Sin esa visión, cada proyecto se convierte en una batalla aislada. Y cuando cada proyecto se discute como si fuera el primero o el último, el país termina improvisando bajo presión.

¿Qué lección deja hoy el caso GoldQuest para República Dominicana?

La gran lección es que el desafío de República Dominicana ya no es únicamente atraer inversión. Es construir instituciones capaces de producir confianza alrededor de ella. El verdadero desafío no es solamente técnico ni económico. Es construir confianza estratégica entre Estado, comunidades, empresas e instituciones. Porque en el siglo XXI, los grandes proyectos estratégicos no fracasan solamente por falta de recursos, tecnología o financiamiento. Frecuentemente fracasan por algo mucho más difícil de recuperar: la legitimidad.

Y quizás esa sea la gran reflexión que deja hoy el caso GoldQuest. Porque el futuro del desarrollo minero dominicano dependerá menos de lo que exista debajo de la tierra… y más de la capacidad del país para construir confianza encima de ella. Cuando las disputas públicas complejas no son gestionadas adecuadamente, los costos no los paga únicamente una empresa o una comunidad. Muchas veces los termina pagando el país entero: en confianza, en reputación, en inversión, en cohesión social, y en capacidad institucional.

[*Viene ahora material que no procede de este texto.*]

Lemma resumed_was_accepted c0 ls w d rq rs :
  deployed c0 → world_run (initial_world c0) ls = Some w →
  yields w !! d = Some (Resumed (YSign rq) (AnsSign rs)) → response_accepted c0 ls rq rs.
Proof.
  intros H0. revert w. induction ls as [|l ls IH] using rev_ind; intros w Hrun Hd.
  { injection Hrun as <-. cbn [initial_world yields] in Hd. by rewrite lookup_empty in Hd. }
  rewrite world_run_snoc in Hrun. apply bind_Some in Hrun as (w1 & H1 & Hstep).
  pose proof (world_run_ok _ _ _ (initial_world_ok c0 H0) H1) as Hok.
  destruct (step_resumed _ _ _ _ _ _ Hok Hstep Hd) as [Hold|(env & -> & Hr)].
  - by apply response_accepted_app, (IH w1).
  - destruct (respond env (contract w1) rq rs) as [[c' fx]| |] eqn:E; try discriminate Hr.
    apply respond_Ok in E as (pk & d' & Hc & Hpk & Hv & _). apply check_responder_Ok in Hc as (Hatt & _ & _).
    by exists ls, [], w1, env, pk.
Qed.

(** What an accepted response does with its promise [d]: a waiting promise is
    resumed and its callback hands exactly this response to the user; a promise
    that has timed out already, or is over, stays as it is, and the callback of a
    timed-out one still fails the user's transaction. *)
Definition response_outcome (w w' : World) (d : CryptoHash) (rq : SignatureRequest)
    (rs : SignatureResponse) : Prop :=
  match yields w !! d with
  | Some (Waiting r) =>
      r = YSign rq ∧ yields w' = <[d := Resumed (YSign rq) (AnsSign rs)]> (yields w) ∧
      ∀ env, predecessor_account_id env = current_account_id env → attached_deposit env = 0 →
        world_step w' (WDeliver env d) =
          Some (mkWorld (contract w') (<[d := Finished (YSign rq)]> (yields w'))) ∧
        return_signature_and_clean_state_on_success env (contract w') rq (Some rs) =
          Ok (contract w', Value _ rs)
  | Some (TimedOut r) =>
      r = YSign rq ∧ yields w' = yields w ∧
      ∀ env, predecessor_account_id env = current_account_id env →
        ∃ c, return_signature_and_clean_state_on_success env (contract w') rq None =
          Ok (c, ReturnPromise _ (fail_on_timeout_promise (contract w')))
  | Some (Finished r) => r = YSign rq ∧ yields w' = yields w
  | _ => False
  end.

(** C4: a response reaches the user that waits for it, and users get no other
    ones.  In every world a deployed contract reaches, when [respond] accepts a
    response, the caller is an attested participant calling for itself, the
    signature verifies under the key derived from the domain's key and the
    request's tweak, the entry of the request is gone, and the response goes to
    a promise that was made for exactly this request: if it is still waiting, the
    runtime then delivers exactly this response, and if it has timed out
    meanwhile, nothing changes and the user's transaction fails.  Conversely, a
    promise that holds a signature for its user was resumed by such an accepted
    [respond]. *)
Theorem response_reaches_waiting_user c0 ls w :
  deployed c0 → world_run (initial_world c0) ls = Some w →
  (∀ env rq rs c' fx, respond env (contract w) rq rs = Ok (c', fx) →
     attested_signer env (contract w) ∧
     (∃ pk, public_key_extended (contract w) (sr_domain_id rq) = Ok pk ∧
        response_is_valid rq rs pk = Ok true) ∧
     pending c' (YSign rq) = None ∧
     ∃ d, pending (contract w) (YSign rq) = Some d ∧ fx = [YieldResume d (AnsSign rs)] ∧
       response_outcome w (mkWorld (MpcContract_stored c') (apply_effects (yields w) fx)) d rq rs) ∧
  (∀ d rq rs, yields w !! d = Some (Resumed (YSign rq) (AnsSign rs)) → response_accepted c0 ls rq rs).
Proof.
  intros H0 Hrun. split; [|intros d rq rs; by apply resumed_was_accepted].
  intros env rq rs c' fx (pk & d & Hc & Hpk & Hv & Hd & -> & ->)%respond_Ok.
  pose proof (world_run_ok _ _ _ (initial_world_ok c0 H0) Hrun) as [Hp _].
  apply check_responder_Ok in Hc as (Hatt & _ & _).
  split; [done|]. split; [by exists pk|]. split; [show_tables; apply lookup_delete_eq|].
  exists d. split; [done|]. split; [done|]. destruct (Hp _ _ Hd) as (s & Hs & Hps).
  unfold response_outcome, apply_effects. cbn [foldl apply_effect yields contract]. rewrite Hs.
  inversion Hps; subst; [| |done].
  - split; [done|]. split; [done|]. intros env' He Hdep. unfold world_step. cbn [yields].
    rewrite lookup_insert_eq. unfold run_callback. cbn [callback_call mbind option_bind].
    unfold contract_call. cbn [call_env payable method_call]. rewrite Hdep. cbn [negb andb Z.eqb].
    unfold return_signature_and_clean_state_on_success, assert_private.
    rewrite (bool_decide_eq_true_2 _ He). split; [|done]. cbn. do 2 f_equal.
    apply MpcContract_stored_twice.
  - split; [done|]. split; [done|]. intros env' He.
    unfold return_signature_and_clean_state_on_success, assert_private.
    rewrite (bool_decide_eq_true_2 _ He). by eexists.
Qed.

(** ** Requests that are made once at a time are answerable *)

(** A promise that waits, or whose time-out is still to be handled. *)
Definition live (r : YieldRequest) (o : option YieldState) : Prop :=
  o = Some (Waiting r) ∨ o = Some (TimedOut r).

(** No two such promises are for the same request. *)
Definition distinct_waiting (w : World) : Prop :=
  ∀ d1 d2 r, live r (yields w !! d1) → live r (yields w !! d2) → d1 = d2.

Inductive distinct_run (w0 : World) : World → Prop :=
  | distinct_nil : distinct_run w0 w0
  | distinct_step w l w' :
      distinct_run w0 w → world_step w l = Some w' → distinct_waiting w' → distinct_run w0 w'.

(** Every promise that waits has its entry in the table. *)
Definition answerable (w : World) : Prop :=
  ∀ d r, yields w !! d = Some (Waiting r) → pending (contract w) r = Some d.

Lemma run_call_answerable w call w' :
  world_ok w → answerable w → is_callback call = false →
  run_call w call = Some w' → distinct_waiting w' → answerable w'.
Proof.
  intros [Hp _] Ha Hcb H Hdw'. unfold run_call in H.
  destruct (contract_call _ _ _ _) as [[c fx]| |] eqn:Hc; try discriminate H.
  apply contract_call_method in Hc.
  destruct (fresh_ids (yields w) fx) eqn:Hf; [|discriminate H]. injection H as <-.
  apply contract_call_change in Hc as [Hy Hr|d r gas Hin Hy Hr|d r a -> Hd _ Hr]; [| | |done];
    intros d' r'; cbn [contract yields]; rewrite pending_stored.
  - rewrite Hy, Hr. apply Ha.
  - intros Hw. pose proof (Hdw' d d' r) as Hd. cbn [yields] in Hd. rewrite Hy in Hw, Hd. rewrite Hr.
    destruct (decide (r' = r)) as [->|Hne].
    { f_equal. apply Hd; left; [apply lookup_insert_eq|done]. }
    apply lookup_insert_Some in Hw as [[_ [= ->]]|[_ Hw]]; [done|by apply Ha].
  - cbn [apply_effects foldl]. rewrite Hr. intros Hw.
    assert (yields w !! d' = Some (Waiting r') ∧ (yields w !! d = Some (Waiting r) → d' ≠ d)) as [Hw' Hne].
    { destruct (apply_resume (yields w) d a) as [(q & Hq & Hy)|[Hno Hy]]; rewrite Hy in Hw; [|naive_solver].
      apply lookup_insert_Some in Hw as [[_ ?]|[? ?]]; [done|]. split; [done|congruence]. }
    destruct (decide (r' = r)) as [->|]; [|by apply Ha].
    pose proof (Ha _ _ Hw') as Hd'. assert (d' = d) as -> by congruence. by destruct (Hne Hw').
Qed.

Lemma run_callback_answerable w env d r a w' :
  distinct_waiting w → answerable w →
  yields w !! d = Some (match a with None => TimedOut r | Some a => Resumed r a end) →
  run_callback w env d r a = Some w' → answerable w'.
Proof.
  intros Hdw Ha Hd H. unfold run_callback in H. apply bind_Some in H as (call & Hcall & H).
  destruct (contract_call _ _ _ _) as [[c fx]| |] eqn:Hc; try discriminate H.
  apply contract_call_method in Hc.
  injection H as <-. pose proof (callback_change _ _ _ _ _ _ _ Hcall Hc) as Hr.
  intros d' r'. cbn [yields contract]. intros [[_ ?]|[Hne Hw]]%lookup_insert_Some; [done|].
  rewrite pending_stored, Hr.
  destruct a as [a|]; [by apply Ha|]. destruct (decide (r' = r)) as [->|]; [|by apply Ha].
  destruct Hne. eapply (Hdw d d' r); [by right|by left].
Qed.

(** A promise that moves on without the contract and no longer waits. *)
Lemma answerable_move w d s :
  answerable w → (∀ r, s ≠ Waiting r) → answerable (mkWorld (contract w) (<[d := s]> (yields w))).
Proof.
  intros Ha Hs d' r'. cbn [yields contract]. intros [[_ ?]|[_ ?]]%lookup_insert_Some; [|by apply Ha].
  by destruct (Hs r').
Qed.

Lemma distinct_run_answerable c0 w :
  deployed c0 → distinct_run (initial_world c0) w →
  world_ok w ∧ distinct_waiting w ∧ answerable w.
Proof.
  intros H0. induction 1 as [|w l w' Hrun (Hok & Hdw & Ha) Hstep Hdw'].
  { split; [by apply initial_world_ok|].
    split; [intros d1 d2 r [?|?]|intros d r]; cbn [initial_world yields] in *; by rewrite lookup_empty in *. }
  split; [by eapply world_step_ok|]. split; [done|].
  destruct l as [call|env d|d|env d|d]; simpl in Hstep.
  - destruct (is_callback call) eqn:E; [done|]. by eapply run_call_answerable.
  - destruct (yields w !! d) as [[r|r|r a|r]|] eqn:E; try done.
    by eapply (run_callback_answerable w env d r (Some a)).
  - destruct (yields w !! d) as [[r|r|r a|r]|] eqn:E; try done. injection Hstep as <-. by apply answerable_move.
  - destruct (yields w !! d) as [[r|r|r a|r]|] eqn:E; try done.
    by eapply (run_callback_answerable w env d r None).
  - destruct (yields w !! d) as [[r|r|r a|r]|] eqn:E; try done; injection Hstep as <-; by apply answerable_move.
Qed.

(** A request is answerable until it is answered or times out.  As long as
    no request is repeated while it is pending, every promise that waits has
    its entry in the contract, so an attested node that presents a valid
    signature for it is accepted (while the contract accepts requests) and
    resumes that promise. *)
Theorem unique_requests_answerable c0 w d rq env rs pk :
  deployed c0 → distinct_run (initial_world c0) w →
  yields w !! d = Some (Waiting (YSign rq)) →
  attested_signer env (contract w) → accept_requests (contract w) = true →
  public_key_extended (contract w) (sr_domain_id rq) = Ok pk →
  response_is_valid rq rs pk = Ok true →
  ∃ c', respond env (contract w) rq rs = Ok (c', [YieldResume d (AnsSign rs)]) ∧
    pending c' (YSign rq) = None.
Proof.
  intros H0 Hrun Hd Hatt Hacc Hpk Hv.
  destruct (distinct_run_answerable c0 w H0 Hrun) as (_ & _ & Ha).
  eexists. split.
  - apply respond_Ok. exists pk, d. split_and!; try done; [|by apply Ha].
    apply check_responder_Ok. split_and!; try done.
    unfold public_key_extended in Hpk. by destruct (protocol_state (contract w)).
  - show_tables. apply lookup_delete_eq.
Qed.

End Lifecycle.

Por eso estos conflictos deben manejarse con muchísimo cuidado. Porque una mala gestión puede deteriorar simultáneamente: la confianza de las comunidades, la legitimidad del Estado, la estabilidad regulatoria, y la credibilidad internacional del país. Y al final, la gran pregunta no es solamente qué hará República Dominicana con la minería.

La gran pregunta es si República Dominicana desarrollará la capacidad institucional, política y social para manejar conflictos complejos sin destruir confianza, polarizar a la sociedad o improvisar bajo presión. Porque ese desafío va mucho más allá de la minería. Los países no fracasan únicamente por falta de recursos. Muchas veces fracasan porque pierden la capacidad de tomar decisiones difíciles de manera legítima. Y una democracia madura no es la que evita los conflictos difíciles. Es la que desarrolla instituciones capaces de manejarlos sin destruir la confianza colectiva.